При всем несходстве человеческого облика Сахарова и Ходорковского статус и роль первого в конце 1986-го и второго в конце 2011-го совпадают. Оба — представители истеблишмента, пусть и разного уровня, вошедшие в конфликт с системой и отправленные в места не столь отдаленные. Оба продолжали влиять на общество из несвободы — и чем дальше, тем больше. Тот и другой — самые известные в стране и за ее пределами политзеки. Имена обоих стали паролями. Освобождение Сахарова стало знаком перемены государственного курса и начала новой эпохи. Освобождение Ходорковского означало бы то же самое. Вернувшись в Москву, Сахаров становится не просто знаменем интеллигентской оппозиции, но, по сути, неформальным национальным лидером. Вернувшись, Ходорковский...
Именно с судьбой Ходорковского связывались в последние годы надежды на либерализацию режима. Многие ожидали от Медведева, что он выпустит Ходорковского, станет новым Горбачевым. Не выпустит и не стал. Это окончательно выяснилось минувшей осенью, и президент-шарик сдулся моментально, перестал быть сколько-нибудь интересен обществу. Прохоров же, снова вынырнув на поверхности вод с помилованием для Ходорковского, недвусмысленно сделал заявку на роль новейшего Горби. Не важно, фальшива заявка или нет — это еще одна маркировка, отмечающая наше положение на маршруте. Прохоров дал повод внимательно посмотреть в 1986 год.

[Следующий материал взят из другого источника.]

(** Without the signature nothing gets in. *)
Example unsigned_refused :
  let st := run env pod [(2, OpBegin OTA_OWNER_CLOUD 3 (Some hex) OTA_TARGET_GW1 9 None)] in
  s_state st = OTA_ERROR /\ s_err st = str "signature: none".
Proof. vm_compute. done. Qed.

End ToyPod.
Import BlobTheorems.Toy ToyPod.

Lemma required_means_signed_witness :
  session_active loaded = true /\ 0 < s_size loaded <= target_max_size (flash_size env) (s_target loaded) /\
  (target_is_config (s_target loaded) = false ->
   release_signed (k_keys env) (s_target loaded) (s_size loaded) (s_expect loaded)).
Proof.
  assert (Ha : session_active loaded = true) by (vm_compute; reflexivity). split; [exact Ha|].
  exact (required_means_signed env zeros blank upload upload_ok Ha).
Defined.

Definition installed : ota_t psram chip := fst (fst (ota_install_blob env loaded)).

Lemma installed_ok : ota_install_blob env loaded = (installed, 0, [OnInstalled BLOB_GW1]).
Proof.
  assert (E : snd (fst (ota_install_blob env loaded)) = 0 /\ snd (ota_install_blob env loaded) = [OnInstalled BLOB_GW1])
    by (vm_compute; split; reflexivity).
  destruct E as [E1 E2]. unfold installed. destruct (ota_install_blob env loaded) as [[st rc] hooks].
  cbn [fst snd] in *. by subst.
Qed.

Lemma loaded_slots : length (s_info (blobs loaded)) = BLOB_SLOT_COUNT.
Proof. vm_compute. reflexivity. Qed.

Lemma installed_blob_signed_witness :
  let w := b_flash (blobs installed) in
  BLOB_GW1 = target_blob (s_target loaded) /\
  s_info (blobs installed) !! BLOB_GW1 = Some (BlobInfo true (s_size loaded) (s_version loaded) (s_expect loaded)) /\
  slot_info w BLOB_GW1 = BlobInfo true (s_size loaded) (s_version loaded) (s_expect loaded) /\
  sha256 (content w (sl_base (slot BLOB_GW1) + BLOB_HDR_SIZE) (Z.to_nat (s_size loaded))) = s_expect loaded /\
  (target_is_config (s_target loaded) = false ->
   release_signed (k_keys env) (s_target loaded) (s_size loaded) (s_expect loaded)).
Proof.
  exact (installed_blob_signed env zeros blank upload installed BLOB_GW1 upload_ok loaded_slots installed_ok).
Defined.

Lemma ota_data_inside_witness :
  let st := run env pod (take 3 upload) in
  s_state st = OTA_RECEIVING /\
  let '(st', rc) := ota_data st 1 [20; 30] in
  (~ (OTA_PSRAM_BASE <= 700 < OTA_PSRAM_BASE + s_size st) -> p_byte (ps st') 700 = p_byte (ps st) 700) /\
  (rc = 0 -> [20; 30] <> [] -> 1 + Z.of_nat (length [20; 30]) <= s_size st /\
     p_content (ps st') (OTA_PSRAM_BASE + 1) (length [20; 30]) = [20; 30] /\
     s_received st' = Z.max (s_received st) (1 + Z.of_nat (length [20; 30]))) /\
  (rc <> 0 -> s_state st' = OTA_ERROR).
Proof.
  split; [vm_compute; reflexivity|].
  apply (ota_data_inside (run env pod (take 3 upload)) 1 [20; 30] 700); [lia|vm_compute; reflexivity].
Defined.

Lemma stranger_harmless_witness :
  let st := run env pod (take 4 upload) in
  let lan := [(0, OpBegin 16 9 (Some hex) OTA_TARGET_ESP 1 None); (0, OpData 16 0 [1]); (0, OpAbort 16); (0, OpGone 16)] in
  let st' := run env st lan in
  refused_only st st' /\ snd (ota_step env 0 st' (OpEnd 16)) = -1.
Proof.
  intros st lan. apply (stranger_harmless env st 16 0 (OpEnd 16) lan).
  - repeat split; vm_compute; (reflexivity || discriminate).
  - repeat constructor.
  - reflexivity.
Defined.

Lemma watchdog_bounds_witness :
  let st := run env pod (take 4 upload) in
  core (ticks st [1000; 50000; 120999]) = core st /\ s_state (ticks st [1000; 50000; 121000; 121001]) = OTA_IDLE.
Proof.
  intros st.
  assert (H1 : s_state st = OTA_RECEIVING /\ (s_received st <> s_wd_seen st \/ s_wd_mark_ms st = 0))
    by (vm_compute; split; [reflexivity|left; discriminate]).
  assert (Hh : hold_ms st = 120000) by (vm_compute; reflexivity). split.
  - pose proof (watchdog_bounds st 1000 [50000; 120999] (or_introl H1)) as Hw. rewrite Hh in Hw.
    apply Hw; [vm_compute; discriminate|repeat constructor; lia].
  - pose proof (watchdog_bounds st 1000 [50000; 121000; 121001] (or_introl H1)) as Hw. rewrite Hh in Hw.
    apply Hw; [vm_compute; discriminate|repeat constructor; lia].
Defined.

(** The exception at tick 0: the mark of 1 that stands for "armed at 0" lies in
    the future for a second call in the same millisecond, and the unsigned
    difference drops a session that has just made progress. *)
Example watchdog_tick_zero :
  let st := run env pod (take 4 upload) in
  s_state (ticks st [0]) = OTA_RECEIVING /\ s_state (ticks st [0; 0]) = OTA_IDLE.
Proof. vm_compute. done. Qed.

В 1986 ничто не предвещало перемен. Брежневская стабильность при Андропове и Черненко стала еще дебиль... стабильнее. Диссидентов Андропов поприжал основательно: демократическое движение было по сути разгромлено. Кто сел, кто уехал, оставшиеся в стране и на свободе были связаны по рукам и ногам. С Америкой окончательно расплевались, но не подрались. В соцлагере спокойно. Живи, Политбюро, да радуйся. Ан нет. Явился Горбачев. Первые существенные девиации были связаны именно с инакомыслящими и заключались в поступках, как бы не связанных напрямую с расплывчатой горбачевской риторикой. Весной-летом КГБ на порядок уменьшает число политических арестов. Осенью выпускают политзеков-женщин и, в обмен на шпионов, Юрия Орлова и Натана Щаранского. Потом — Сахаров. После Сахарова начинают выпускать всех. Процесс пошел: "демократизация", массовая активность, выборы.

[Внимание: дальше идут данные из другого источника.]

(** The message is filled in once the headers are long enough. *)
Definition bwp_parse (frame : list Z) : bwp_parse_t * option bwp_msg_t :=
  if (length frame <? BWP_ETH_HDR_LEN + 2)%nat || negb (get_be16 (drop 12 frame) =? BWP_ETHERTYPE) then (BWP_PARSE_NOT_BWP, None)
  else if negb (nth 14 frame 0 =? BWP_MAGIC0) || negb (nth 15 frame 0 =? BWP_MAGIC1) then (BWP_PARSE_NOT_BWP, None)
  else if (length frame <? BWP_ETH_HDR_LEN + BWP_HDR_LEN)%nat then (BWP_PARSE_MALFORMED, None)
  else
    let body_len := get_be16 (drop 20 frame) in
    let m := Msg (take 6 frame) (sub 6 6 frame) (nth 16 frame 0) (nth 17 frame 0) (get_be16 (drop 18 frame))
               (take (Z.to_nat body_len) (drop (BWP_ETH_HDR_LEN + BWP_HDR_LEN) frame)) in
    if negb (m_version m =? BWP_VERSION) then (BWP_PARSE_BAD_VERSION, Some m)
    else if Z.of_nat (length frame) - Z.of_nat (BWP_ETH_HDR_LEN + BWP_HDR_LEN) <? body_len then (BWP_PARSE_MALFORMED, Some m)
    else if negb (bwp_tlv_valid (m_body m)) then (BWP_PARSE_MALFORMED, Some m)
    else (BWP_PARSE_OK, Some m).

(** The tag, the value and the rest; nothing at the end or on a truncated TLV. *)
Definition bwp_iter_next (p : list Z) : option (Z * list Z * list Z) :=
  if (length p <? 3)%nat then None
  else
    let vlen := get_be16 (drop 1 p) in
    if Z.of_nat (length p) - 3 <? vlen then None
    else Some (nth 0 p 0, sub 3 (Z.to_nat vlen) p, drop (3 + Z.to_nat vlen) p).

Fixpoint find_loop (fuel : nat) (p : list Z) (tag : Z) : option (list Z) :=
  match fuel with
  | O => None
  | S fuel' =>
      match bwp_iter_next p with
      | None => None
      | Some (t, v, rest) => if t =? tag then Some v else find_loop fuel' rest tag
      end
  end.
Definition bwp_find (body : list Z) (tag : Z) : option (list Z) := find_loop (length body) body tag.

Definition bwp_get_u8 (body : list Z) (tag : Z) : option Z :=
  match bwp_find body tag with Some v => if (length v =? 1)%nat then Some (nth 0 v 0) else None | None => None end.
Definition bwp_get_u32 (body : list Z) (tag : Z) : option Z :=
  match bwp_find body tag with Some v => if (length v =? 4)%nat then Some (get_be32 v) else None | None => None end.
Definition bwp_get_str (body : list Z) (tag : Z) (cap : nat) : option (list Z) :=
  match bwp_find body tag with Some v => if (cap <=? length v)%nat then None else Some v | None => None end.

(** The loop of [bwp_verify]: the last AUTH seen, as its offset in the body and
    its value, and whether something is wrong with the chain. *)
Fixpoint verify_loop (fuel : nat) (p : list Z) (off : nat) (auth : option (nat * list Z)) (bad : bool)
    : option (nat * list Z) * bool :=
  match fuel with
  | O => (auth, bad)
  | S fuel' =>
      match bwp_iter_next p with
      | None => (auth, bad)
      | Some (tag, v, rest) =>
          let seen := match auth with Some _ => true | None => false end in
          let bad := bad || seen in
          let '(auth, bad) :=
            if tag =? BWP_T_AUTH then (Some (off, v), bad || negb (length v =? BWP_AUTH_LEN)%nat || seen)
            else (auth, bad) in
          verify_loop fuel' rest (off + 3 + length v) auth bad
      end
  end.

Inductive bwp_verify_t := BWP_VERIFY_OK | BWP_VERIFY_MISSING | BWP_VERIFY_BAD.

(** The verdict, and the counter when there is one. *)
Definition bwp_verify (frame : list Z) (m : bwp_msg_t) (key nonce : list Z) : bwp_verify_t * option Z :=
  let '(auth, bad) := verify_loop (length (m_body m)) (m_body m) 0 None false in
  match auth with
  | None => (BWP_VERIFY_MISSING, None)
  | Some (off, v) =>
      match bwp_get_u32 (m_body m) BWP_T_COUNTER with
      | None => (BWP_VERIFY_MISSING, None)
      | Some counter =>
          if bad then (BWP_VERIFY_BAD, Some counter)
          else
            let want := auth_mac key nonce (take (BWP_HDR_LEN + off) (drop BWP_ETH_HDR_LEN frame)) in
            (if ct_memcmp want v =? 0 then BWP_VERIFY_OK else BWP_VERIFY_BAD, Some counter)
      end
  end.

(** ** Messages *)

Definition BCAST : list Z := replicate 6 0xff.
Definition BWP_MODEL : cstr := str "benchpod-wifi-bridge".

Record bwp_hello_t := Hello {
  h_fw_version : cstr; h_hw_rev : cstr; h_state : Z; h_flags : Z; h_bridge_mac : list Z; h_pod_mac : list Z;
  h_nonce : list Z; h_bridge_pub : list Z;
}.
Definition has_flag (flags f : Z) : bool := negb (Z.land flags f =? 0).

Definition put_if (b : bool) (w : bwp_writer_t) (tag : Z) (val : list Z) : bwp_writer_t := if b then bwp_put w tag val else w.

Definition bwp_build_hello (cap : nat) (dst : option (list Z)) (h : bwp_hello_t) : option (list Z) :=
  let w := bwp_begin cap (match dst with Some d => d | None => BCAST end) (h_bridge_mac h) BWP_HELLO 0 in
  let w := bwp_put_str w BWP_T_MODEL BWP_MODEL in
  let w := bwp_put_str w BWP_T_FW_VERSION (h_fw_version h) in
  let w := bwp_put_str w BWP_T_HW_REV (h_hw_rev h) in
  let w := bwp_put_u8 w BWP_T_STATE (h_state h) in
  let w := bwp_put_u8 w BWP_T_FLAGS (h_flags h) in
  let w := bwp_put w BWP_T_BRIDGE_MAC (h_bridge_mac h) in
  let w := put_if (has_flag (h_flags h) BWP_F_POD_KNOWN) w BWP_T_POD_MAC (h_pod_mac h) in
  let w := bwp_put w BWP_T_NONCE (h_nonce h) in
  let w := put_if (has_flag (h_flags h) BWP_F_PAIRED) w BWP_T_PUBKEY (h_bridge_pub h) in
  bwp_finish w.

Record bwp_status_t := Status {
  st_state : Z; st_flags : Z; st_ssid : cstr; st_channel : Z; st_rssi : Z; st_bssid : list Z; st_reason : Z;
  st_uptime_s : Z; st_pod_mac : list Z; st_counters : list Z;   (* the seven of bwp_counters_t *)
}.

Definition bwp_build_status (cap : nat) (dst src : list Z) (seq : Z) (s : bwp_status_t) : option (list Z) :=
  let w := bwp_begin cap dst src (Z.lor BWP_STATUS BWP_RESPONSE) seq in
  let w := bwp_put_u8 w BWP_T_RESULT BWP_OK in
  let w := bwp_put_u8 w BWP_T_STATE (st_state s) in
  let w := bwp_put_u8 w BWP_T_FLAGS (st_flags s) in
  let w := put_if (negb (deref (st_ssid s) =? 0)) w BWP_T_SSID (st_ssid s) in
  let up := st_state s =? BWP_ST_CONNECTED in
  let w := put_if up w BWP_T_CHANNEL [st_channel s] in
  let w := put_if up w BWP_T_RSSI [u8 (st_rssi s)] in
  let w := put_if up w BWP_T_BSSID (st_bssid s) in
  let w := put_if (negb (st_reason s =? 0)) w BWP_T_REASON [st_reason s] in
  let w := bwp_put_u32 w BWP_T_UPTIME (st_uptime_s s) in
  let w := put_if (has_flag (st_flags s) BWP_F_POD_KNOWN) w BWP_T_POD_MAC (st_pod_mac s) in
  let w := bwp_put w BWP_T_COUNTERS (concat (map put_be32 (st_counters s))) in
  bwp_finish w.

Record bwp_ap_t := Ap { ap_ssid : cstr; ap_rssi : Z; ap_channel : Z; ap_authmode : Z; ap_bssid : list Z }.

Definition put_ap (w : bwp_writer_t) (a : bwp_ap_t) : bwp_writer_t :=
  let w := bwp_nest_begin w BWP_T_AP in
  let w := bwp_put_str w BWP_T_SSID (ap_ssid a) in
  let w := bwp_put_u8 w BWP_T_RSSI (u8 (ap_rssi a)) in
  let w := bwp_put_u8 w BWP_T_CHANNEL (ap_channel a) in
  let w := bwp_put_u8 w BWP_T_AUTHMODE (ap_authmode a) in
  let w := bwp_put w BWP_T_BSSID (ap_bssid a) in
  bwp_nest_end w.

Definition bwp_build_scan_result (cap : nat) (dst src : list Z) (seq result : Z) (aps : list bwp_ap_t) : option (list Z) :=
  let w := bwp_begin cap dst src (Z.lor BWP_SCAN BWP_RESPONSE) seq in
  let w := bwp_put_u8 w BWP_T_RESULT result in
  bwp_finish (fold_left put_ap (take BWP_SCAN_MAX_APS aps) w).

Definition bwp_build_result (cap : nat) (dst src : list Z) (type seq result : Z) (msg : option cstr) : option (list Z) :=
  let w := bwp_begin cap dst src (Z.lor type BWP_RESPONSE) seq in
  let w := bwp_put_u8 w BWP_T_RESULT result in
  let w := match msg with Some (c :: m) => bwp_put_str w BWP_T_MESSAGE (c :: m) | _ => w end in
  bwp_finish w.

(** ** Pairing key and sealed passphrase *)

Abbreviation BWP_SEAL_NONCE_LEN := 24%nat.
Abbreviation BWP_PASS_BLOCK := 65%nat.
Abbreviation BWP_SEALED_PASS_LEN := 89%nat.

Class MonocypherBox := {
  crypto_x25519_public_key : list Z -> list Z;
  crypto_x25519 : list Z -> list Z -> list Z;
  crypto_blake2b_keyed : list Z -> list Z -> list Z;                  (* key, message: 32 bytes *)
  crypto_chacha20_x : list Z -> list Z -> list Z -> list Z;            (* text, key, nonce *)
}.

Definition PAIR_LABEL : list Z := str "BWP pairing v1".
Definition PASS_LABEL : list Z := str "BWP passphrase v1".

Section crypto.
Context `{MonocypherBox}.

Definition bwp_x25519_public (secret : list Z) : list Z := crypto_x25519_public_key secret.

Definition bwp_pair_key (my_secret peer_pub pod_pub bridge_pub : list Z) : option (list Z) :=
  let shared := crypto_x25519 my_secret peer_pub in
  if bool_decide (shared = replicate 32 0) then None
  else Some (crypto_blake2b_keyed shared (PAIR_LABEL ++ pod_pub ++ bridge_pub)).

Люди, ставшие в застой носителями культуры свободы, идейно и нравственно подготовившие демократический переворот — т.е. диссиденты — сыграли в нем не самую важную роль. Активны были Сахаров, Боннэр, Ковалев, еще несколько менее известных широкой публике персонажей, Буковский писал из Англии, Солженицын из Америки. Во власть не вошел никто (ср. Чехию и Польшу). Диссиденты выполнили свою историческую миссию, изрядно расшатав устои: что в 60-е думали единицы, в 80-е думали все. И презрение к власти стало всеобщим. Настоящими героями конца 80-х — начала 90-х стали делавшие карьеру третьестепенные представители советской элиты — популисты и дельцы, с одной стороны, и "простые люди", очнувшиеся от спячки, — с другой. После 1991 года советские правозащитники и близкие к ним политические активисты находились более или менее на обочине — чем дальше, тем больше.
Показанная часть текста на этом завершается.